The COVID-19 crisis has only served to widen deep North-South and West-East divisions.
The moment the crisis struck, member states started acting unilaterally and to hell with everyone else. They also broke the Schengen agreement by closing their borders unilaterally. When the EU finally stopped bumbling and responded, they advised everyone to do what they had already done, giving their blessing to something they were powerless to prevent.
We saw the same sort of slamming shut during the 2015 migrant crisis: countries unilaterally closing their borders no matter what Brussels said.
Without Schengen, is the EU anything more than just a free trade pact?
But borders weren’t just thrown up to slow or stop the movement of people, and with them the spread of the virus from its initial foothold in northern Italy. They were also erected to hoard resources.
The Italians were shocked when Germany responded to their pleas for help with a ban on the export of personal protective equipment. They felt like they’d been abandoned by Europe. That void was quickly filled by China.
Italy, and aspiring member nations like Serbia, praised China and Russia for sending medical aid in their hour of need. Far from being selfless charity, these were deliberate attempts on the part of the former Communist regimes to use the pandemic to extend their global influence by exploiting divisions within the Union.
They know from experience that a divided Union is a bickering, self-absorbed Union. One so deeply embroiled in its own existential navel gazing that it won’t notice — or won’t be able to counter — the tentacles of influence Putin and Xi have been patiently spreading in what is now a very long game.
More compassionate voices eventually prevailed. The German export ban was lifted, supplies flowed south and critically ill Italian patients were flown north to be treated in German hospitals. But the initial reaction was to slam and lock the doors as each country looked after itself.
Such hard borders aren’t just being reasserted within Europe. I saw reports from home that police were blocking bridges between Ottawa and Quebec to stop ‘unnecessary’ traffic between provinces.
Some US states are also enforcing tests and quarantine for anyone arriving from New York and other hard hit regions of their country. As their federal government tweets frantically from a dysfunctional Trumpian fantasyland, State and local governments are acting unilaterally, with a clear understanding that the national government no longer matters.
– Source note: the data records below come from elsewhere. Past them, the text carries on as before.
(* ===== verification/Secrets.v ===== *)
(** * Swapping placeholders for secrets
      (src/internal/transform/secrets/secrets.go, canonical.go, pending.go)

    A request leaves the sandbox with placeholders; this transform writes the
    real values into the requests whose host, method and path the secret's
    rules admit.  A secret's source is the name it has in the audit log and
    what reading it gives for this request. *)
From stdpp Require Import base gmap strings list option.
From Stdlib Require Import ZArith Lia Ascii.
From S2P Require Import Prelude GoUtf8 GoStrings GoNet Body GoHttp GoJson GoEncoding GoRegexp.
From S2P Require Import HostMatch Transform Headers ScrubPairs.
Local Open Scope string_scope.
Local Open Scope list_scope.
Local Open Scope Z_scope.

Record secretSource := mkSource { src_Name : string; src_Get : option string }.

(** [presentationConfig]. *)
Record presentationConfig := mkPresentation { p_Type : string; p_Name : string; p_Username : string }.

Section secrets.
Context `{UnicodeTables} `{Regexp} `{MapRange}.

(** [headerMatcher]: a literal name with its wire casing, or a pattern. *)
Inductive headerMatcher :=
  | MatchName (name wireName : string)
  | MatchPattern (re : regexp).

Record resolvedSecret := mkSecret {
  presentation : option presentationConfig;
  expiresAt : Z;
  source : secretSource;
  injects : bool;                           (* mode is inject, not replace *)
  sec_rules : list Rule;
  proxyValue : string;
  matchHeaders : list headerMatcher;
  matchBody : bool;
  matchPath : bool;
  matchQuery : bool;
  require : bool;
  allowsConnect : bool;                     (* allowConnectWithoutHeader *)
  tlsOnly : bool;
  scrubResponse : bool;
  injectHeader : string;
  injectQueryParam : string;
  formatter : option (string -> option string);
}.

(** [requestScrubs], which travels in the request's context. *)
Record requestScrubs := mkScrubs {
  canonical : list resolvedSecret;
  scrub_authority : string;
  pairs : list scrubPair;
  names : list string;
}.
Definition State : Type := ReqState (option requestScrubs).

(** ** Header matchers *)

Definition parse_matcher (p : string) : option headerMatcher :=
  if (2 <=? String.length p)%nat && HasPrefix p "/" && HasSuffix p "/" then
    MatchPattern <$> regexp_Compile ("(?i)" +:+ stake (String.length p - 2) (sdrop 1 p))
  else Some (MatchName (CanonicalHeaderKey p) p).
(** [parseHeaderMatchers]; [Err] names the pattern that does not compile. *)
Definition parseHeaderMatchers (patterns : list string) : result string (list headerMatcher) :=
  rmap (fun p => match parse_matcher p with Some m => Ok m | None => Err p end) patterns.

(** ** Values in headers *)

Definition decodeBasicAuth (value : string) : option string :=
  CutPrefix value "Basic " ≫= base64_DecodeString false.

Definition headerContains (headerName value placeholder : string) : bool :=
  match (if EqualFold headerName "Authorization" then decodeBasicAuth value else None) with
  | Some decoded => Contains decoded placeholder
  | None => Contains value placeholder
  end.

Definition replaceInHeader (headerName value placeholder realValue : string) : string :=
  match (if EqualFold headerName "Authorization" then decodeBasicAuth value else None) with
  | Some decoded => "Basic " +:+ base64_EncodeToString (ReplaceAll decoded placeholder realValue)
  | None => ReplaceAll value placeholder realValue
  end.

(** ** Swapping *)

(** One header of a secret that names none: its values, and a location per
    value that held the placeholder. *)
Definition swap_all_values (sec : resolvedSecret) (realValue name : string) (vals : list string)
    : list string * list string :=
  (map (fun v => if headerContains name v (proxyValue sec)
                 then replaceInHeader name v (proxyValue sec) realValue else v) vals,
   map (fun _ => "header:" +:+ name) (List.filter (fun v => headerContains name v (proxyValue sec)) vals)).

(** The closure [swap] of [swapHeaders]: the header map, the names already
    done, and the locations. *)
Definition swap_one (sec : resolvedSecret) (realValue : string) (st : Header * gset string * list string)
    (canonicalName wireName : string) : Header * gset string * list string :=
  let '(h, processed, locations) := st in
  if bool_decide (canonicalName ∈ processed) then st
  else
    let '(h', hit) := headers_Swap h canonicalName wireName
      (fun hit v => (replaceInHeader canonicalName v (proxyValue sec) realValue,
                     hit || headerContains canonicalName v (proxyValue sec))) false in
    (h', {[ canonicalName ]} ∪ processed, locations ++ if (hit : bool) then ["header:" +:+ wireName] else []).

Definition swap_matcher (sec : resolvedSecret) (realValue : string) (st : Header * gset string * list string)
    (m : headerMatcher) : Header * gset string * list string :=
  match m with
  | MatchName name wireName => swap_one sec realValue st name wireName
  | MatchPattern re =>
    fold_left (fun st name => if MatchString re name then swap_one sec realValue st name name else st)
      (map fst (map_range (fst (fst st)))) st
  end.

(** [swapHeaders]. *)
Definition swapHeaders (h : Header) (sec : resolvedSecret) (realValue : string) : Header * list string :=
  match matchHeaders sec with
  | [] =>
    fold_left (fun '(h, locations) '(name, vals) =>
                 let '(vals', locs) := swap_all_values sec realValue name vals in
                 (<[name := vals']> h, locations ++ locs)) (map_range h) (h, [])
  | ms =>
    let '(h', _, locations) := fold_left (swap_matcher sec realValue) ms (h, ∅, []) in (h', locations)
  end.

(** [swapQuery]. *)
Definition swap_param (sec : resolvedSecret) (realValue key : string) (vals : list string)
    : list string * list string :=
  (map (fun v => ReplaceAll v (proxyValue sec) realValue) vals,
   map (fun _ => "query:" +:+ key) (List.filter (fun v => Contains v (proxyValue sec)) vals)).
Definition set_RawQuery (u : URL) (q : string) : URL :=
  mkURL (Scheme u) (UserInfo u) (URLHost u) (Path u) (RawPath u) q.
Definition swapQuery (req : Request) (sec : resolvedSecret) (realValue : string) : Request * list string :=
  let raw := RawQuery (ReqURL req) in
  if is_empty raw || negb (Contains raw (proxyValue sec)) then (req, [])
  else match ParseQuery raw with
       | (_, true) => (req, [])          (* a malformed part *)
       | (params, false) =>
         let '(params', locations) :=
           fold_left (fun '(ps, locations) '(key, vals) =>
                        let '(vals', locs) := swap_param sec realValue key vals in
                        (<[key := vals']> ps, locations ++ locs)) (map_range params) (params, []) in
         if bool_decide (locations = []) then (req, [])
         else (set_ReqURL req (set_RawQuery (ReqURL req) (EncodeValues params')), locations)
       end.

(** [swapPath]. *)
Definition swapPath (req : Request) (sec : resolvedSecret) (realValue : string) : Request * list string :=
  let u := ReqURL req in
  if is_empty (Path u) || negb (Contains (Path u) (proxyValue sec)) then (req, [])
  else (set_ReqURL req (mkURL (Scheme u) (UserInfo u) (URLHost u)
                              (ReplaceAll (Path u) (proxyValue sec) realValue) "" (RawQuery u)), ["path"]).

(** [swapBody]: the body is read from where it stands, and left where the read
    ended unless it is replaced. *)
Definition swapBody (req : Request) (sec : resolvedSecret) (realValue : string) : Request * list string :=
  match BufferedBody.ReadAll (ReqBody req) with
  | (BufferedBody.GotBytes data, bb) =>
    let text := string_of_bytes data in
    if negb (Contains text (proxyValue sec)) then (set_ReqBody req bb, [])
    else (set_ReqBody req (BufferedBody.NewBufferedBodyFromBytes
                             (bytes_of_string (ReplaceAll text (proxyValue sec) realValue))), ["body"])
  | (_, bb) => (set_ReqBody req bb, [])
  end.

(** ** Injecting *)

Definition formatValue (sec : resolvedSecret) (realValue : string) : option string :=
  match formatter sec with None => Some realValue | Some f => f realValue end.

(** [injectSecret]; [None] is the formatter's error. *)
Definition injectSecret (req : Request) (sec : resolvedSecret) (realValue : string)
    : option (Request * list string) :=
  match formatValue sec realValue with
  | None => None
  | Some formatted =>
    let '(req, locs) :=
      if is_empty (injectHeader sec) then (req, [])
      else (set_ReqHeader req (headers_Set (ReqHeader req) (injectHeader sec) formatted),
            ["header:" +:+ injectHeader sec]) in
    if is_empty (injectQueryParam sec) then Some (req, locs)
    else
      let q := <[injectQueryParam sec := [formatted]]> (fst (ParseQuery (RawQuery (ReqURL req)))) in
      Some (set_ReqURL req (set_RawQuery (ReqURL req) (EncodeValues q)),
            locs ++ ["query:" +:+ injectQueryParam sec])
  end.

(** [admits] and [allowConnectWithoutHeader]. *)
Definition admits (sec : resolvedSecret) (tctx : TransformContext) : bool :=
  negb (tlsOnly sec) || negb (is_empty (SNI tctx)).
Definition allowConnectWithoutHeader (req : Request) (sec : resolvedSecret) : bool :=
  allowsConnect sec && str_eqb (Method req) "CONNECT" && negb (length (matchHeaders sec) =? 0)%nat
  && forallb (fun m => match m with
                       | MatchPattern re =>
                         forallb (fun kv => negb (MatchString re (CanonicalHeaderKey (fst kv)))) (map_range (ReqHeader req))
                       | MatchName name _ => (length (header_Values (ReqHeader req) name) =? 0)%nat
                       end) (matchHeaders sec).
The world is retreating into smaller camps. Scientists are cooperating across national boundaries, as they’ve always done. But rather than come together to find a global solution for a truly global problem, the first instinct of nation states was a scramble to throw up walls, retreating into smaller camps where each competes to get more for themselves.
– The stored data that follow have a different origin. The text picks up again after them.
(* ===== verification/SecretsSafety.v ===== *)
(** * What the secrets transform guarantees

    Whose values a request can carry, when a request is refused, where a
    redeemed secret may be sent, and what the pending table promises. *)
From stdpp Require Import base gmap strings list option.
From Stdlib Require Import ZArith Lia Ascii.
From S2P Require Import Prelude GoUtf8 GoStrings GoNet Body GoHttp GoJson GoEncoding GoRegexp.
From S2P Require Import HostMatch Transform Headers ScrubPairs Secrets.
Local Open Scope string_scope.
Local Open Scope list_scope.
Local Open Scope Z_scope.

Section safety.
Context `{UnicodeTables} `{Regexp} `{MapRange}.

(** ** Requests keep their host *)

Definition same_target (s s' : State) : Prop := ReqHost (rq s') = ReqHost (rq s).

Lemma rememberScrub_target s sec v : same_target s (rememberScrub s sec v).
Proof. unfold rememberScrub, same_target. by case_match. Qed.

Lemma component_target sec p req f loc v :
  component sec p req = Ok (Some (f, loc)) -> ReqHost (f v) = ReqHost req.
Proof.
  unfold component, component_query, component_header, embedded. intros Hc.
  repeat (case_match; simplify_eq; try done).
Qed.

Lemma swapCanonical_target b a sec p tctx s locs s' :
  swapCanonical b a sec p tctx s = Some (locs, s') -> same_target s s'.
Proof.
  unfold swapCanonical. repeat case_match; intros [= <- <-] || intros ?; try done.
  unfold same_target. rewrite rememberScrub_target. simpl. by eapply component_target.
Qed.

Lemma swapBody_target req sec v : ReqHost (fst (swapBody req sec v)) = ReqHost req.
Proof. unfold swapBody. by repeat case_match. Qed.
Lemma swapPath_target req sec v : ReqHost (fst (swapPath req sec v)) = ReqHost req.
Proof. unfold swapPath. by repeat case_match. Qed.
Lemma swapQuery_target req sec v : ReqHost (fst (swapQuery req sec v)) = ReqHost req.
Proof. unfold swapQuery. by repeat case_match. Qed.
Lemma injectSecret_target req sec v req' locs :
  injectSecret req sec v = Some (req', locs) -> ReqHost req' = ReqHost req.
Proof. unfold injectSecret. by repeat case_match; intros; simplify_eq/=. Qed.

Lemma swap_everywhere_target req sec v : ReqHost (fst (swap_everywhere req sec v)) = ReqHost req.
Proof.
  unfold swap_everywhere. destruct (swapHeaders (ReqHeader req) sec v) as [h l1].
  pose proof (swapQuery_target (set_ReqHeader req h) sec v) as Hq.
  destruct (if matchQuery sec then _ else _) as [r2 l2] eqn:E2.
  assert (H2 : ReqHost r2 = ReqHost req) by (destruct (matchQuery sec); [rewrite E2 in Hq; done|by simplify_eq]).
  pose proof (swapPath_target r2 sec v) as Hp. destruct (if matchPath sec then _ else _) as [r3 l3] eqn:E3.
  assert (H3 : ReqHost r3 = ReqHost req)
    by (destruct (matchPath sec); [rewrite E3 in Hp; simpl in Hp; congruence|by simplify_eq]).
  pose proof (swapBody_target r3 sec v) as Hb. destruct (if matchBody sec then _ else _) as [r4 l4] eqn:E4.
  destruct (matchBody sec); [rewrite E4 in Hb; simpl in *; congruence|by simplify_eq].
Qed.

Lemma secret_step_target b a sec g tctx s g' s' :
  secret_step b a sec g tctx s = Next g' s' -> same_target s s'.
Proof.
  unfold secret_step. destruct (presentation sec) as [p|].
  { destruct (swapCanonical b a sec p tctx s) as [[locs s1]|] eqn:E; [|done]. intros [= _ <-].
    by eapply swapCanonical_target. }
  case_match; [by intros [= _ <-]|]. case_match; [by intros [= _ <-]|].
  assert (Ht : same_target s (ask_uncompressed sec s)) by (unfold ask_uncompressed; by case_match).
  generalize dependent (ask_uncompressed sec s). intros s1 Ht.
  destruct (src_Get (source sec)) as [v|]; [|case_match; [done|by intros [= _ <-]]].
  pose proof (rememberScrub_target s1 sec v) as Hr. unfold same_target in *. destruct (injects sec).
  - destruct (injectSecret _ sec v) as [[req locs]|] eqn:E; [|done].
    apply injectSecret_target in E. destruct locs; intros [= _ <-]; simpl; congruence.
  - pose proof (swap_everywhere_target (rq (rememberScrub s1 sec v)) sec v) as Hs.
    destruct (swap_everywhere _ sec v) as [req locs]. case_match; [done|]. intros [= _ <-]. simpl in *. congruence.
Qed.

(** ** Whose value a request can depend on *)

(** The same secret with another value behind its source. *)
Definition with_value (sec : resolvedSecret) (v : option string) : resolvedSecret :=
  mkSecret (presentation sec) (expiresAt sec) (mkSource (src_Name (source sec)) v) (injects sec) (sec_rules sec)
    (proxyValue sec) (matchHeaders sec) (matchBody sec) (matchPath sec) (matchQuery sec) (require sec)
    (allowsConnect sec) (tlsOnly sec) (scrubResponse sec) (injectHeader sec) (injectQueryParam sec) (formatter sec).

(** The host as rules see it: less its port; for a canonical secret also in
    lower case. *)
Definition host_spelling (host h : string) : Prop := h = StripPort host \/ exists port, authority host = Some (h, port).
(** No rule is for the host, or the secret is for TLS only, as every
    canonical one is, and the request came in plaintext. *)
Definition unusable (sec : resolvedSecret) (tctx : TransformContext) (host : string) : Prop :=
  (forall r h, r ∈ sec_rules sec -> host_spelling host h -> MatchesHost r h = false) \/
  ((tlsOnly sec = true \/ is_Some (presentation sec)) /\ SNI tctx = "").

Lemma MatchAnyRule_host rules req :
  (forall r, r ∈ rules -> MatchesHost r (StripPort (ReqHost req)) = false) -> MatchAnyRule rules req = false.
Proof.
  intros Hr. unfold MatchAnyRule. apply not_true_iff_false. rewrite existsb_elem. intros (r & Hin & Hm).
  unfold Rule_Matches in Hm. by rewrite (Hr r Hin) in Hm.
Qed.

Lemma unusable_scope sec tctx req : unusable sec tctx (ReqHost req) -> is_Some (presentation sec) -> canonicalScope sec tctx req = false.
Proof.
  intros Hu Hp. unfold canonicalScope. destruct (authority (ReqHost req)) as [[host port]|] eqn:Ha; [|done].
  destruct Hu as [Hr|[_ ->]]; [|done]. destruct (authority (SNI tctx)) as [[sni sp]|]; [|done].
  assert (permits sec req host = false) as ->; [|by rewrite !andb_false_r]. unfold permits.
  apply andb_false_iff. right. apply not_true_iff_false. rewrite existsb_elem. intros (r & Hin & Hm).
  by rewrite (Hr r host Hin (or_intror (ex_intro _ port Ha))) in Hm.
Qed.

Lemma unusable_step b a sec v g tctx s :
  unusable sec tctx (ReqHost (rq s)) ->
  secret_step b a (with_value sec v) g tctx s = secret_step b a sec g tctx s.
Proof.
  intros Hu. unfold secret_step. cbn [presentation with_value]. destruct (presentation sec) as [p|] eqn:Hp.
  - assert (canonicalScope sec tctx (rq s) = false) as Hc by (apply unusable_scope; [done | by rewrite Hp]).
    assert (canonicalScope (with_value sec v) tctx (rq s) = false) as Hc' by exact Hc.
    assert (component (with_value sec v) p (rq s) = component sec p (rq s)) as Hco by done.
    unfold swapCanonical. rewrite Hco, Hc, Hc'. destruct (TunnelAdmission tctx); [done|]. by destruct (component sec p (rq s)) as [[[f loc]|]|].
  - destruct Hu as [Hr|[[Ht|Hps] Hs]]; [| |by destruct Hps; congruence].
    + cbn [sec_rules with_value]. rewrite MatchAnyRule_host; [done|]. intros r Hin. apply (Hr r _ Hin). by left.
    + cbn [sec_rules with_value]. case_match; [done|]. unfold admits. cbn [tlsOnly with_value]. by rewrite Ht, Hs.
Qed.

Definition differ_unusably (tctx : TransformContext) (host : string) (sec sec' : resolvedSecret) : Prop :=
  sec' = sec \/ exists v, sec' = with_value sec v /\ unusable sec tctx host.

Lemma secret_loop_noninterference clock i l l' g tctx s :
  Forall2 (differ_unusably tctx (ReqHost (rq s))) l l' ->
  secret_loop clock i l' g tctx s = secret_loop clock i l g tctx s.
Proof.
  intros Hl. remember (ReqHost (rq s)) as host eqn:Hh. revert i g s Hh.
  induction Hl as [|sec sec' l l' Hsec _ IH]; intros i g s ->; [done|]. cbn [secret_loop].
  assert (Hst : secret_step (clock (2 * i)%nat) (clock (2 * i + 1)%nat) sec' g tctx s
              = secret_step (clock (2 * i)%nat) (clock (2 * i + 1)%nat) sec g tctx s).
  { destruct Hsec as [->|(v & -> & Hu)]; [done|]. by apply unusable_step. }
  rewrite Hst. destruct (secret_step _ _ sec g tctx s) as [g' s'|] eqn:E; [|done].
  apply IH. symmetry. by eapply secret_step_target.
Qed.

(** Waiting for pending placeholders keeps the host and the SNI. *)
Lemma waitForPending_target waits pclock i ps tctx s r tctx' s' :
  waitForPending waits pclock i ps tctx s = (r, tctx', s') -> same_target s s' /\ SNI tctx' = SNI tctx.
Proof.
  revert i tctx s. induction ps as [|p ps IH]; intros i tctx s; cbn [waitForPending]; [by intros [= _ <- <-]|].
  destruct (_ || _); [apply IH|]. destruct (waits i) as [sec| |]; [|by intros [= _ <- <-]..].
  destruct (swap_installed _ _ sec tctx s) as [[locs s1]|] eqn:E; [|by intros [= _ <- <-]].
  intros [Ht Hs]%IH. split; [|by rewrite Hs]. unfold same_target in *. rewrite Ht. clear Ht Hs. revert E. unfold swap_installed.
  destruct (presentation sec) as [pr|]; [intros E%swapCanonical_target; exact E|].
  destruct (src_Get (source sec)) as [v|]; [|done]. destruct (swapHeaders _ sec v) as [h l]. intros [= _ <-]. by rewrite rememberScrub_target.
Qed.

Lemma unusable_SNI sec tctx tctx' host : SNI tctx' = SNI tctx -> unusable sec tctx host -> unusable sec tctx' host.
Proof. unfold unusable. by intros ->. Qed.
End safety.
It certainly doesn’t give much hope for the long term future of humanity if this is our fundamental nature. I suspect that, at least in the short term, we’ll see more nationalism and more borders rather than less.
And that’s just the beginning of the problems the European Union is dealing with.
The cracks are beginning to show — again
Bickering over funding is dividing things too, as Germany resists Italian calls for so-called ‘corona bonds’ to bankroll the crisis response. I won’t go into the details. You can look them up. Just know that it rubs salt in an earlier grievance which hasn’t gone away. Germany resisted similar calls for eurobonds during the 2010 financial crisis when the economies of Mediterranean Europe were brought to their knees.
Italy and other southern countries see this as the rich north refusing to help the hard hit south. And Germany and other northern countries see it as frugal, hard-working German pensioners being expected to foot the bill for southern countries which have always lived irresponsibly beyond their means.
And so bureaucrats in Brussels and Strasbourg get bogged down in arguments over details as the death toll mounts, rather than fixing the problem with whatever it takes and worrying about creating new rules later.
Had such measures been in place before the emergency everyone knew was coming — a global pandemic involving yet another respiratory virus which emerges from China — the solution could have been put in gear the moment crisis struck.
The cumbersome need to find consensus among 27 member states even in the midst of crisis is revealing further weaknesses, as politicians argue about which fire extinguishers to buy, who should pay for them, and which company should get the tender, while the room burns down around them.
Italy threatened to abandon the Euro during the last financial crisis in 2010 because austerity measures imposed by the northern member states that bailed them out were limiting what they could spend in times of crisis.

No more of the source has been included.